Approximately one year ago I purchased a gorgeous Aussie Elegance. It did wonderfully well in my 225 gallon reef tank under 250 W MH for 6 months, growing and expanding. Never fed it, just let it eat left over fish food and poop.

I decided to run some phosphate remover from bulk reef supply. Just a small amount as per instructions.

The elegance closed up and the tenticles were just hanging out limply from the skeleton. After a few days, I was really concerned it was on the way out so I transferred it to my 29 gallon qt tank with live rock, live sand and pc lights.

It was SO happy and completely expanded in the 29 g that had never been treated with the phosphate remover.. After a few months, I put it back into the reef tank. Same result. Closed up and looked like it was on it's last legs.

Transferred back to pc lit tank, happy again. Did this transfer a few more times and every time I put it back into the reef where I had run the phosphate remover, it went south. I tried leaving it in, but I was afraid I would lose it.

After a few tries moving it back and forth, I finally moved it permanently into my 180 gallon reef with t5 lighting which had never been treated with the phosphate remover.. It's happy and growing and fully expanded.

It just hated the phosphate remover and it nearly killed it. I think sometimes there are parameters in our reef tanks that we don't know about that affect certain corals.

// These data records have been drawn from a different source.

(* ===== verification/DaemonProofs.v ===== *)
(** * The daemon refines the server of [System]

    Start-up, requests on both listeners, the janitor's passes, shutdown and kills of one
    daemon after another, as a transition system; every state of it is one of [System]'s,
    serving exactly when the process is ready. *)
From S2P Require Import Prelude GoStrings Errors Paths Manifest Wire Admission Prog Tree Integrity Store Config World Service.
From S2P Require Import Janitor Api Net Safety ApiProofs System Schema Auth AuthProofs Daemon.
Local Open Scope prog_scope.

Section life.
Context {UC : Unicode} {EX : Externals} {MC : ManifestCodec} {A2 : Argon2}.
Context (umasked : Z) (cfg : Server).
Notation perMinute := (FailedAttemptsPerMinute (Config.Auth cfg)).
Notation socket_path := (UnixSocket (sv_Server cfg)).

(** ** Daemons one after the other *)

Inductive phase := Down | Up (v : params) (accepted : option (list Z)) (bs : buckets).
(** [d_pid] is the process that runs or ran last. *)
Record daemon := mkDaemon { d_site : site; d_pid : pid; d_phase : phase }.
Definition is_up (d : daemon) : bool := match d_phase d with Up _ _ _ => true | Down => false end.

(** What the rest of the machine may do: time passes, the disk fills and empties, and other
    programs change what is at the socket path, open sockets of their own and take the TCP
    address when it is free. *)
Definition others (p : pid) (s s' : site) : Prop :=
  (exists t u, (clock (st_world s) <= t)%Z /\ st_world s' = set_disk u (set_clock t (st_world s))) /\ st_file s' = st_file s /\
  st_ready s' = st_ready s /\ (p ∈ st_accepting s -> p ∈ st_accepting s') /\ (st_listening s = Some p -> st_listening s' = Some p).

(** The started process either serves or has ended. *)
Definition started (p : pid) (r : option (unit + params)) (s : site) : daemon :=
  match r with Some (inr v) => mkDaemon s p (Up v None ∅) | _ => mkDaemon (exit_process p s) p Down end.
Definition served (p : pid) (answered : bool) (s : site) (ph : phase) : daemon :=
  if answered then mkDaemon s p ph else mkDaemon (exit_process p s) p Down.
Definition admissible_message (routes : list route) (m : message) (w : world) : Prop :=
  match dispatch m routes with Some r => admissible r w | None => True end.

Inductive life (starts : list event -> Prop) : daemon -> daemon -> Prop :=
| life_start es s n : starts es ->
    life starts (mkDaemon s n Down) (started (S n) (fst (run (start_server umasked cfg (S n)) es s)) (snd (run (start_server umasked cfg (S n)) es s)))
| life_public remote m es s n v a bs o g : admissible_message (public_routes (is_ready n s) m) m (st_world s) ->
    run (serve_public v perMinute cfg (is_ready n s) remote m) es (mkGate (st_world s) a bs) = (o, g) ->
    life starts (mkDaemon s n (Up v a bs)) (served n (finished o) (set_st_world (g_world g) s) (Up v (g_accepted g) (g_buckets g)))
| life_local m es s n v a bs o w : admissible_message (local_mux (is_ready n s) m) m (st_world s) ->
    run (serve_local cfg (is_ready n s) m) es (st_world s) = (o, w) ->
    life starts (mkDaemon s n (Up v a bs)) (served n (finished o) (set_st_world w s) (Up v a bs))
| life_sweep es s n v a bs o w : run (Sweep cfg) es (st_world s) = (o, w) ->
    life starts (mkDaemon s n (Up v a bs)) (served n (finished o) (set_st_world w s) (Up v a bs))
| life_others s s' n ph : others n s s' -> life starts (mkDaemon s n ph) (mkDaemon s' n ph)
| life_kill s n v a bs : life starts (mkDaemon s n (Up v a bs)) (mkDaemon (exit_process n s) n Down)
| life_stop why es s n v a bs :
    life starts (mkDaemon s n (Up v a bs)) (mkDaemon (exit_process n (snd (run (Run_stopped cfg n why) es s))) n Down).

(** A machine on which nothing ran yet. *)
Definition fresh_site (limit : nat) (now : Z) (u : DiskUsage) (r : nat -> Z) (node : socket_node) (o : option pid) : site :=
  mkSite (sv_world (installed limit now u r)) no_file o ∅ node ∅.
Definition lived (starts : list event -> Prop) (d : daemon) : Prop :=
  exists limit now u r node o, rtc (life starts) (mkDaemon (fresh_site limit now u r node o) O Down) d.

Lemma life_start_run starts es s n r s' : starts es -> run (start_server umasked cfg (S n)) es s = (r, s') ->
  life starts (mkDaemon s n Down) (started (S n) r s').
Proof. intros He E. pose proof (life_start starts es s n He) as H. by rewrite E in H. Qed.

(** ** Start-up *)

Context (starts : list event -> Prop).
Notation sys := (rtc (step cfg starts)).

(** The parts of a start that do not reach the world. *)
Definition same_world (s s' : site) : Prop := st_world s' = st_world s.
#[local] Instance same_world_order : PreOrder same_world.
Proof. split; [by intros s|]. intros a b c H1 H2. unfold same_world in *. by rewrite H2. Qed.
Lemma same_act {R : Type} (step : site -> R * site) alts : (forall s, st_world (snd (step s)) = st_world s) ->
  (forall f n s, alts = Some f -> st_world (snd (f n s)) = st_world s) -> within same_world (act step alts).
Proof. intros H1 H2. by apply within_act. Qed.
Ltac same_call := apply same_act; [intros s; cbn; repeat case_match; done|intros f k s [= <-]; done].
Lemma same_syscall : within same_world syscall. Proof. same_call. Qed.
Lemma same_listen_tcp p : within same_world (listen_tcp p). Proof. same_call. Qed.
Lemma same_listen_unix p : within same_world (listen_unix umasked p). Proof. same_call. Qed.
Lemma same_ChmodSocket : within same_world ChmodSocket. Proof. same_call. Qed.
Lemma same_remove : within same_world remove_socket. Proof. same_call. Qed.
Lemma same_stat : within same_world stat_socket. Proof. same_call. Qed.
Lemma same_dial : within same_world dial_socket. Proof. same_call. Qed.
Lemma same_close_tcp p : within same_world (close_tcp p). Proof. same_call. Qed.
Lemma same_close_unix p : within same_world (close_unix p). Proof. same_call. Qed.
Lemma same_SetReady p b : within same_world (SetReady p b). Proof. same_call. Qed.
#[local] Hint Resolve same_syscall same_listen_tcp same_listen_unix same_ChmodSocket same_remove same_stat same_dial same_close_tcp
  same_close_unix same_SetReady : within.
Lemma same_Open ms : within same_world (lift st_file set_file (store_Open ms)).
Proof. by apply within_lift; [apply _|]. Qed.
#[local] Hint Resolve same_Open : within.
Lemma same_Listen p : within same_world (Listen umasked cfg p).
Proof. unfold Listen, or_close, removeStaleSocket. within_solve. Qed.
Lemma same_Stopped p why : within same_world (Run_stopped cfg p why).
Proof. unfold Run_stopped, Shutdown, public_Shutdown, local_Shutdown, wait_requests. within_solve. Qed.
Lemma same_run {A : Type} (p : prog site A) es s o s' : within same_world p -> run p es s = (o, s') -> st_world s' = st_world s.
Proof.
  intros Hp E. assert (Hw : wp (same_world s) p (fun _ _ => True) s) by (eapply (wp_within same_world); [exact Hp|done|done]).
  destruct (wp_sound (same_world s) p (fun _ _ => True) es s) as [H _]; [done|exact Hw|]. by rewrite E in H.
Qed.

(** [Hdrop], [Hcrash]: the kind of schedule a start may have. *)
Context (Hdrop : forall k es, starts es -> starts (drop k es)) (Hcrash : starts [Crash]).

(** Stopped right after the manifest cache was made. *)
Lemma crashed_start w : step cfg starts (mkRunning w false) (mkRunning (reboot w) false).
Proof. exact (step_restart cfg starts [Crash] w Hcrash). Qed.

Lemma reconcile_steps es s o s' w : starts es -> st_world s = reboot w -> run (reconcile cfg) es s = (o, s') ->
  step cfg starts (mkRunning w false) (mkRunning (st_world s') (match o with Some (inr _) => true | _ => false end)).
Proof.
  intros He Hw E. unfold reconcile in E. rewrite run_map, run_lift in E; [|done..|by intros []]. rewrite Hw in E.
  pose proof (step_restart cfg starts es w He) as Hst. destruct (run (reconcile_Run cfg) es (reboot w)) as [r w'].
  injection E as <- <-. cbn [st_world set_st_world fst snd] in *. destruct r as [[rep []]|]; exact Hst.
Qed.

Anyway, I thought I'd post this to add to the general knowledge base for the incredible corals.

Joyce
 
That's really interesting! How high was your P? Did the elegance react immiedatly? How low did the P go after using the P remover? What is the P in your 29 and 180 g?
 
Hi Salty Joe,

The elegance sits about midway in the 225 and 180. The 225 has 3 250 w MH, whereas, I initially set the 180 up as a FOWLR and it only has 3 80 watt t5s. The 29 gallon had a NO output bulb that came in the Eclipse 3 hood and it was 3/4 of the way up in that tank.

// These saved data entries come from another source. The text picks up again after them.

(** The recorder between a handler and its client: the status and the bytes that passed. *)
Record recorder := mkRecorder { rec_status : Z; rec_written : Z }.
Definition rec_WriteHeader (status : Z) (r : recorder) : recorder := mkRecorder status (rec_written r).
Definition rec_Write (n : Z) (r : recorder) : recorder := mkRecorder (rec_status r) (int64 (rec_written r + n)).
(** After an answer; [size] is what encoding/json and the archive writers make of a body. *)
Definition rec_of_answer (size : body -> Z) (a : response) : recorder :=
  rec_Write (size (r_Body a)) (rec_WriteHeader (r_Status a) (mkRecorder 200 0)).

Definition LogRequests {W : Type} (size : body -> Z) (min : Z) (q : http) (next : handler W) : handler W := fun id =>
  r <- next id ;;
  match r with
  | None => Ret None
  | Some a =>
    ms <- elapsed ;;
    log_at min LevelInfo "request"
      [("request_id", VStr id); ("method", VStr (q_Method q)); ("path", VStr (url_path q));
       ("status", VInt (rec_status (rec_of_answer size a))); ("bytes", VInt (rec_written (rec_of_answer size a)));
       ("duration_ms", VInt ms)]%string ;;;
    Ret (Some a)
  end.

(** Chain: the first is the outermost. *)
Definition Chain {A : Type} (h : A) (mw : list (A -> A)) : A := foldl (fun h m => m h) h (rev mw).

(** The [common] wrappers of app.New *)
Definition common {W : Type} (draw : prog W string) (size : body -> Z) (min : Z) (q : http) : list (handler W -> handler W) :=
  [RequestID draw; LogPanics min q; LogRequests size min q].
End log.
Notation handler W := (string -> prog (logged W) (option response)).

Section listeners.
Context {UC : Unicode} {EX : Externals} {MC : ManifestCodec} {A2 : Argon2}.
Context (p : params) (perMinute : Z) (cfg : Config.Server) (ready : bool) (size : body -> Z) (min : Z).

(** Auth, with its line *)
Definition LogAuth (remote : string) (q : http) (next : prog world response) : handler gate := fun id =>
  let key := clientKey q remote in
  now <- plainly (behind Now) ;;
  allowed <- plainly (act_ (fun g => let '(b, bs) := Allow perMinute now key (g_buckets g) in (b, set_buckets bs g))) ;;
  if negb allowed then Ret (Some (WriteError q [("Retry-After", "60")]%string RateLimited)) else
  r <- plainly (act_ (fun g => let '(r, a) := CheckBasic p (g_accepted g) q in (r, set_accepted a g))) ;;
  match r with
  | None => Ret None
  | Some (Some e) =>
    plainly (act_ (fun g => (tt, set_buckets (Fail perMinute now key (g_buckets g)) g))) ;;;
    log_at min LevelWarn "authentication failed"
      [("request_id", VStr id); ("remote", VStr key); ("code", VStr (code_string e))]%string ;;;
    Ret (Some (WriteError q [("WWW-Authenticate", "Basic realm=" ++ String (byte_of 34) ("sss" ++ String (byte_of 34)
      (", charset=" ++ String (byte_of 34) ("UTF-8" ++ String (byte_of 34) ""))))]%string e))
  | Some None => a <- plainly (behind next) ;; Ret (Some a)
  end.

Definition public_handlers (remote : string) (m : message) : handler gate := fun id =>
  let q := m_http m in
  match dispatch m (public_routes ready m) with
  | Some r =>
    a <- (if open_request r then (a <- plainly (behind (handle cfg r)) ;; Ret (Some a)) else LogAuth remote q (handle cfg r) id) ;;
    Ret (finish q <$> a)
  | None => Ret (Some (finish q not_found))
  end.
Definition local_handlers (m : message) : handler world := fun _ =>
  a <- plainly (serve_local cfg ready m) ;; Ret (Some a).

Definition public_handler (remote : string) (m : message) : prog (logged gate) (option response) :=
  Chain (public_handlers remote m) (common (behind ids_RequestID) size min (m_http m)) "".
Definition local_handler (m : message) : prog (logged world) (option response) :=
  Chain (local_handlers m) (common ids_RequestID size min (m_http m)) "".
End listeners.

(** ** Programs that also log

    [shadows p q F]: whatever happens in a run of [p], the server is where a run of [q]
    leaves it, and when [p] answers, so does [q], with the answers and the new lines
    related by [F]. *)
Section shadows.
Context {W : Type}.

Definition shadows {A B : Type} (p : prog (logged W) A) (q : prog W B) (F : A -> B -> list line -> Prop) : Prop :=
  forall es s o s', run p es s = (o, s') -> exists es' o', run q es' (lg_server s) = (o', lg_server s') /\
    forall a, o = Some a -> exists b new, o' = Some b /\ lg_lines s' = (lg_lines s ++ new)%list /\ F a b new.

Lemma run_none_bind {A B : Type} (q : prog W A) (g : A -> prog W B) es w w1 : run q es w = (None, w1) -> run (bind q g) es w = (None, w1).
Proof.
  revert es w. induction q as [a|R step alts k IH]; intros es w; [done|]. cbn [bind]. destruct es as [|e es].
  - cbn. destruct (step w) as [r w']. apply IH.
  - assert (e = Crash \/ e <> Crash) as [->|He] by (destruct e; auto; by right); [cbn; by intros [= ->]|]. rewrite !run_step by done.
    destruct (outcome step alts e w) as [r w']. apply IH.
Qed.
Lemma run_join {A B : Type} (q : prog W A) (g : A -> prog W B) es1 es2 w b w1 : run q es1 w = (Some b, w1) ->
  exists es', run (bind q g) es' w = run (g b) es2 w1.
Proof.
  revert es1 w. induction q as [a|R step alts k IH]; intros es1 w; [by intros [= <- <-]; exists es2|]. cbn [bind].
  destruct es1 as [|e es].
  - cbn. destruct (step w) as [r w'] eqn:E. intros [es' H]%IH. exists (Fine :: es'). cbn. by rewrite E.
  - assert (e = Crash \/ e <> Crash) as [->|He] by (destruct e; auto; by right); [by cbn|]. rewrite run_step by done.
    destruct (outcome step alts e w) as [r w'] eqn:E. intros [es' H]%IH. exists (e :: es'). rewrite run_step by done. by rewrite E.
Qed.

Lemma shadows_ret {A B : Type} (a : A) (b : B) (F : A -> B -> list line -> Prop) : F a b [] -> shadows (Ret a) (Ret b) F.
Proof. intros HF es s o s' [= <- <-]. exists [], (Some b). split; [done|]. intros a' [= <-]. exists b, []. by rewrite app_nil_r. Qed.

Lemma shadows_bind {A B A' B' : Type} (p : prog (logged W) A) (q : prog W B) f g (F : A -> B -> list line -> Prop) (G : A' -> B' -> list line -> Prop) :
  shadows p q F -> (forall a b new, F a b new -> shadows (f a) (g b) (fun a' b' new' => G a' b' (new ++ new')%list)) ->
  shadows (bind p f) (bind q g) G.
Proof.
  intros Hp Hf es s o s' [[E ->]|(a & s1 & es1 & es2 & E1 & E2)]%run_bind.
  - destruct (Hp _ _ _ _ E) as (es' & [b|] & E' & _); [|by exists es', None; split; [by apply run_none_bind|]].
    destruct (run_join q g es' [Crash] _ _ _ E') as [es2 E2]. exists es2. rewrite E2.
    destruct (run (g b) [Crash] (lg_server s')) as [o' w'] eqn:Eg. exists o'. split; [|done]. f_equal.
    destruct (g b) as [b'|R step alts k]; cbn in Eg; congruence.
  - destruct (Hp _ _ _ _ E1) as (es' & o' & E' & Ha). destruct (Ha a eq_refl) as (b & new & -> & Hl & HF).
    destruct (Hf a b new HF _ _ _ _ E2) as (es3 & o3 & E3 & Hb). destruct (run_join q g es' es3 _ _ _ E') as [es4 E4].
    exists es4, o3. rewrite E4. split; [done|]. intros a' Ha'. destruct (Hb a' Ha') as (b' & new' & -> & Hl' & HG).
    exists b', (new ++ new')%list. split_and!; [done|by rewrite Hl', Hl, app_assoc|done].
Qed.
Lemma shadows_wand {A B : Type} (p : prog (logged W) A) (q : prog W B) (F G : A -> B -> list line -> Prop) :
  shadows p q F -> (forall a b new, F a b new -> G a b new) -> shadows p q G.
Proof.
  intros Hp HFG es s o s' E. destruct (Hp _ _ _ _ E) as (es' & o' & E' & H). exists es', o'. split; [done|].
  intros a Ha. destruct (H a Ha) as (b & new & ? & ? & ?). exists b, new. auto.
Qed.

Lemma shadows_plainly {A : Type} (q : prog W A) : shadows (plainly q) q (fun a b new => a = b /\ new = []).
Proof.
  intros es s o s'. unfold plainly. rewrite run_lift by (done || by intros []). destruct (run q es (lg_server s)) as [o' w'] eqn:E.
  intros [= <- <-]. exists es, o'. split; [done|]. intros a ->. exists a, []. by rewrite app_nil_r.
Qed.

(** A call that leaves the server alone. *)
Lemma shadows_aside {A B : Type} (p : prog (logged W) A) (b : B) (F : A -> B -> list line -> Prop) :
  (forall es s o s', run p es s = (o, s') -> lg_server s' = lg_server s /\
     forall a, o = Some a -> exists new, lg_lines s' = (lg_lines s ++ new)%list /\ F a b new) -> shadows p (Ret b) F.
Proof.
  intros H es s o s' E. destruct (H _ _ _ _ E) as [-> Ha]. exists [], (Some b). split; [done|]. intros a Ho.
  destruct (Ha a Ho) as (new & Hl & HF). by exists b, new.
Qed.
Lemma shadows_before {A B C : Type} (p : prog (logged W) A) (f : A -> prog (logged W) C) (q : prog W B)
    (F : A -> unit -> list line -> Prop) (G : C -> B -> list line -> Prop) :
  shadows p (Ret tt) F -> (forall a new, F a tt new -> shadows (f a) q (fun c b new' => G c b (new ++ new')%list)) ->
  shadows (bind p f) q G.
Proof. intros Hp Hf. apply (shadows_bind p (Ret tt) f (fun _ => q) F); [done|]. intros a []. apply Hf. Qed.
End shadows.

I found it fascinating that it did just as well with any lighting situation. I guess that is why they used to be considered really easy. It was fully expanded and waving it's tentacles for weeks in each different lighting situation.

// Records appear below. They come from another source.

(* ===== verification/Recv.v ===== *)
(** * Receiving: internal/client/recv.go *)
From S2P Require Import Prelude GoStrings Errors Code Paths Manifest Wire Prog Tree Integrity Materialize Service.
From S2P Require Import Host Api Net Client.
Local Open Scope prog_scope.

Record RecvOptions := mkRecvOptions { ro_Code : string; ro_Destination : string }.
Record RecvResult := mkRecvResult {
  rr_Path : string; rr_Files : Z; rr_Bytes : Z; rr_Note : string; rr_ClaimID : string }.

Section recv.
Context {UC : Unicode} {EX : Externals} {V : Type} (serve : message -> prog V response).
Notation client := (prog (host V)).

(** info.Size() *)
Definition node_size (n : node) : Z := match n with NDir _ _ => dir_size | NFile d _ _ => slen d end.

(** *** repairGroup: the authentic bytes of one group *)
Definition repairGroup (token : string) (seg : ClaimSegment) (offset want : Z) (outboard : string)
    : client (string + string) :=
  r <-? SegmentRangeReader serve (cs_Path seg) token offset want ;;
  ensure (negb (slen (fst r) <? want)%Z) orelse (err Network) ;;
  let got := stake want (fst r) in
  ensure (VerifyGroup got outboard offset (cs_Digest seg)) orelse (err HashMismatch) ;;
  Ret (inr got).

(** *** fetchVerified

    The loop, one group at a time: [tries] counts the attempts a group has left, [body] is
    what the open stream still delivers.  The answer is the stream after the group. *)
Fixpoint fetch_group (tries : nat) (token : string) (seg : ClaimSegment) (p : path) (outboard : string)
    (offset want : Z) (body : option string) : client (string + option string) :=
  match tries with
  | O => Ret (inl (err HashMismatch))
  | S tries =>
    let again := fetch_group tries token seg p outboard offset want in
    b <- (match body with
          | Some s => Ret (inr s)
          | None => r <-? SegmentReader serve (cs_Path seg) token offset ;; Ret (inr (fst r))
          end) ;;
    match b with
    | inl e => if (e =? err Network)%string then again None else Ret (inl e)
    | inr s =>
      if (slen s <? want)%Z then again None else
      let got := stake want s in
      let rest := sdrop want s in
      g <- (if VerifyGroup got outboard offset (cs_Digest seg) then Ret (inr got)
            else repairGroup token seg offset want outboard) ;;
      match g with
      | inl _ => again (Some rest)
      | inr good =>
        _ <-? fs (WriteAt p offset good) orelse (err DestinationExists) ;;
        Ret (inr (Some rest))
      end
    end
  end.

Fixpoint fetch_groups (n : nat) (token : string) (seg : ClaimSegment) (p : path) (outboard : string)
    (offset : Z) (body : option string) : client (string + unit) :=
  match n with
  | O => Ret (inr tt)
  | S n =>
    if (cs_Length seg <=? offset)%Z then Ret (inr tt) else
    let want := Z.min (cs_Length seg - offset) GroupSize in
    body <-? fetch_group 3 token seg p outboard offset want body ;;
    fetch_groups n token seg p outboard (offset + want) body
  end.

(** How many groups are left from an offset. *)
Definition groups_left (length offset : Z) : nat := Z.to_nat ((length - offset + GroupSize - 1) / GroupSize).

(** The group boundary to resume from. *)
Definition resume_offset (length : Z) (info : oserr + node) : Z :=
  match info with
  | inl _ => 0
  | inr n =>
    let offset := (node_size n - Z.rem (node_size n) GroupSize)%Z in
    if (length <? offset)%Z then (length - Z.rem length GroupSize)%Z else offset
  end.

Definition fetchVerified (token : string) (seg : ClaimSegment) (p : path) (outboard : string)
    : client (string + unit) :=
  _ <-? fs (OpenFile false p 384) orelse (err DestinationExists) ;;
  info <- fs (Stat p) ;;
  let offset := resume_offset (cs_Length seg) info in
  ensure (0 <=? offset)%Z orelse (err DestinationExists) ;;
  _ <-? fs (Truncate p offset) orelse (err DestinationExists) ;;
  _ <-? fetch_groups (groups_left (cs_Length seg) offset) token seg p outboard offset None ;;
  _ <-? fs Sync orelse (err DestinationExists) ;;
  Ret (inr tt).

(** *** fetchSegment *)

(** What one attempt decides after its download. *)
Inductive next := Retry | Stop (e : string) | Compare.

Definition download_rest (last : bool) (token : string) (seg : ClaimSegment) (p : path) (offset : Z)
    : client next :=
  b <- SegmentReader serve (cs_Path seg) token offset ;;
  match b with
  | inl e => Ret (if (e =? err Network)%string && negb last then Retry else Stop e)
  | inr (s, broken) =>
    o <- fs (_ <-? OpenFile false p 384 ;; Sync) ;;
    match o with
    | inl _ => Ret (Stop (err DestinationExists))
    | inr _ =>
      w <- fs (WriteAt p offset s) ;;
      f <- fs Sync ;;
      Ret (if broken || (match w with inl _ => true | inr _ => false end)
           then if last then Stop (err Network) else Retry
           else match f with inl _ => Stop (err DestinationExists) | inr _ => Compare end)
    end
  end.

(** The bytes on disk to continue from; a file that is too long is removed. *)
Definition start_offset (seg : ClaimSegment) (p : path) : client Z :=
  info <- fs (Stat p) ;;
  match info with
  | inl _ => Ret 0%Z
  | inr n => if (cs_Length seg <? node_size n)%Z then fs (Remove p) ;;; Ret 0%Z else Ret (node_size n)
  end.

Fixpoint fetch_attempts (tries : nat) (token : string) (seg : ClaimSegment) (p : path) : client (string + unit) :=
  match tries with
  | O => Ret (inl (err HashMismatch))
  | S tries =>
    offset <- start_offset seg p ;;
    next <- (if (offset <? cs_Length seg)%Z then download_rest (tries =? 0)%nat token seg p offset else Ret Compare) ;;
    match next with
    | Retry => fetch_attempts tries token seg p
    | Stop e => Ret (inl e)
    | Compare =>
      h <-? fs (HashFile p) orelse (err DestinationExists) ;;
      if (snd h =? cs_Length seg)%Z && (fst h =? cs_Digest seg)%string then Ret (inr tt)
      else fs (Remove p) ;;; fetch_attempts tries token seg p
    end
  end.
Definition fetchSegment (token : string) (seg : ClaimSegment) (p : path) : client (string + unit) :=
  fetch_attempts 3 token seg p.

Definition fetchOneSegment (token : string) (seg : ClaimSegment) (p : path) : client (string + unit) :=
  if (cs_OutboardPath seg =? "")%string || (cs_OutboardLength seg <=? 0)%Z then fetchSegment token seg p else
  o <- OutboardBytes serve (cs_OutboardPath seg) token (cs_OutboardLength seg) ;;
  match o with
  | inl _ => fetchSegment token seg p
  | inr outboard => fetchVerified token seg p outboard
  end.

(** *** fetchSegments

    The workers take the segments in the order of the claim; they work on files of their
    own.  A cancelled context makes the dispatcher drop the segments not yet handed out. *)
Definition not_cancelled : client bool := act (fun h => (true, h)) (Some (fun _ h => (false, h))).

Definition fetchSegments (cwd : path) (claim : ClaimResponse) (segmentsDir : string) : client (string + unit) :=
  loop (fun _ seg =>
    go <- not_cancelled ;;
    if go : bool then fetchOneSegment (cl_Token claim) seg (host_path cwd (Join [segmentsDir; cs_ID seg]))
    else Ret (inr tt)) tt (cl_Segments claim).

(** *** Recv *)

Definition resolveDestination (cwd : path) (explicit canonicalCode : string) : client (string + string) :=
  if negb (explicit =? "")%string then
    let clean := Clean explicit in
    e <- fs (Stat (host_path cwd clean)) ;;
    match e with
    | inr _ => Ret (inl (err DestinationExists))
    | inl _ =>
      d <- fs (Stat (host_path cwd (Dir clean))) ;;
      match d with
      | inr (NDir _ _) => Ret (inr clean)
      | _ => Ret (inl (err DestinationExists))
      end
    end
  else
    let base := ("sss-" ++ FormatCode (smap upper_byte canonicalCode))%string in
    u <-? fs (UniqueDestination cwd base) orelse (err DestinationExists) ;;
    Ret (inr u).

Definition partial_of (dest : string) : string := Join [Dir dest; ("." ++ Base dest ++ ".sss-partial")%string].

(** Moving the finished payload to its destination. *)
Definition publish_payload (cwd : path) (dest partial : string) : client (string + unit) :=
  let payload := Join [partial; PayloadDir] in
  e <- fs (Stat (host_path cwd dest)) ;;
  match e with
  | inr _ => fs (RemoveAllForce (host_path cwd partial)) ;;; Ret (inl (err DestinationExists))
  | inl _ =>
    r <- fs (RenameDir (host_path cwd payload) (host_path cwd dest)) ;;
    match r with
    | inl _ => fs (RemoveAllForce (host_path cwd partial)) ;;; Ret (inl (err DestinationExists))
    | inr _ => fs (RemoveAllForce (host_path cwd partial)) ;;; Ret (inr tt)
    end
  end.

(** The steps from the claim to the payload in the working directory. *)
Definition receive_into (cwd : path) (claim : ClaimResponse) (partial : string) : client (string + Result) :=
  let segmentsDir := Join [partial; SegmentsDir] in
  _ <-? fs (MkdirAll (host_path cwd segmentsDir) 448) orelse (err DestinationExists) ;;
  _ <-? fetchSegments cwd claim segmentsDir ;;
  r <- fs (in_dir (host_path cwd partial) (Run (host_path cwd partial) (cl_Manifest claim))) ;;
  match r with
  | inl e => fs (RemoveAllForce (host_path cwd partial)) ;;; Ret (inl (err e))
  | inr result => Ret (inr result)
  end.

Definition Recv (cwd : path) (opts : RecvOptions) : client (string + RecvResult) :=
  claim <-? client_Claim serve (ro_Code opts) ;;
  let canonical := default "" (NormalizeCode (ro_Code opts)) in
  dest <-? resolveDestination cwd (ro_Destination opts) canonical ;;
  let partial := partial_of dest in
  result <-? receive_into cwd claim partial ;;
  _ <-? publish_payload cwd dest partial ;;
  client_CompleteClaim serve (cl_ClaimID claim) (cl_Token claim) ;;;
  Ret (inr (mkRecvResult (Abs (rooted cwd) dest) (FileCount (cl_Manifest claim)) (MaterializedBytes result)
    (Note (cl_Manifest claim)) (cl_ClaimID claim))).
End recv.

Yes, the elegance reacted immediately the first time I used the phosphate remover in the 225 and immediately every time I tried putting it back it. It just retracted completely except for some limp hanging tentacles that were not 100% retracted. It was horrible.

I haven't checked the P levels except for the one time when I got my new Hanna meter to try out.
 
I wonder how many people that have had bad luck with the coal have used a phosphate removing media.

Here is a recent shot of my coral

tank003.jpg
 
<a href=showthread.php?s=&postid=14215012#post14215012 target=_blank>Originally posted</a> by PelagicMagic
I wonder how many people that have had bad luck with the coal have used a phosphate removing media.

Here is a recent shot of my coral

tank003.jpg

What kind of coal?
Nice elegance.
 
OK, gotcha. When i saw the word coal, it made me wonder if a certain type of carbon was associated with elegance problems.
 
I have had my elegance for about 6 months now. It has been doing great, growing well. It keeps getting closer to my zoas, which is how I can tell. I have it in the sand of my 29 under a 250watt 14K with one 24 watt blue plus T5. I recently started running Phosban, more than recommended, and have seen no changes out of the ordinary since. I started running it about 5 months ago. What type of phosphate remover was being used when the ill effects were shown on the elegance? Did any of the media escape into the tank? Maybe your phosphate became too low? It is hard to tell but we should narrow it down.
 
My LFS for the most part propagate Cataphyllia J. from their display tank, but have told me that they have had some success in some cases treating them with chloramphenicol directly injected into the oral disc.

I haven't a clue if it is just chance they survived, but it may be worth a shot if you have nothing else to try.

-My apologies for not noting the date of the last post.